**Work instruction:** Lines to restate from the data below: from the one containing "configured otherwise); the" to the one containing "with the largest", both included. Give them again exactly, and only them.

**Saved data entries:**
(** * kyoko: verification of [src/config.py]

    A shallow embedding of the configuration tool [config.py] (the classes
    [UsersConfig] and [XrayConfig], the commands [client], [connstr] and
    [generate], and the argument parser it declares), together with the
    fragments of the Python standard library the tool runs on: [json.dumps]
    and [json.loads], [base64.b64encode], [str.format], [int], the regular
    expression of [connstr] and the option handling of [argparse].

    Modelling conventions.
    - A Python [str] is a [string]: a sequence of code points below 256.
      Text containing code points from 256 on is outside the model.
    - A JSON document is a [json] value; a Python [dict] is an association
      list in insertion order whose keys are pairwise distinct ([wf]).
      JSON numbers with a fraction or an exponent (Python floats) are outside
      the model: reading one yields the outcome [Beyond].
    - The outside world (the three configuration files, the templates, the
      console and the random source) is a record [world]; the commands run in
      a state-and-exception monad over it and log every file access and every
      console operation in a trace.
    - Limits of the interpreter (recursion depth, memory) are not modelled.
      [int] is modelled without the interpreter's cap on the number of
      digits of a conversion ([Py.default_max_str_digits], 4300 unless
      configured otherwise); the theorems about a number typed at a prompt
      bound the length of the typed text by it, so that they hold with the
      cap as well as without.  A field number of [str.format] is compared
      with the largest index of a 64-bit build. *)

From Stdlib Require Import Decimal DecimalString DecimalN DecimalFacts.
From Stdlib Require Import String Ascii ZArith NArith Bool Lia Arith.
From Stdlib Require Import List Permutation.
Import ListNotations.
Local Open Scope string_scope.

**Response to the task:**
      configured otherwise); the theorems about a number typed at a prompt
      bound the length of the typed text by it, so that they hold with the
      cap as well as without.  A field number of [str.format] is compared
      with the largest index of a 64-bit build. *)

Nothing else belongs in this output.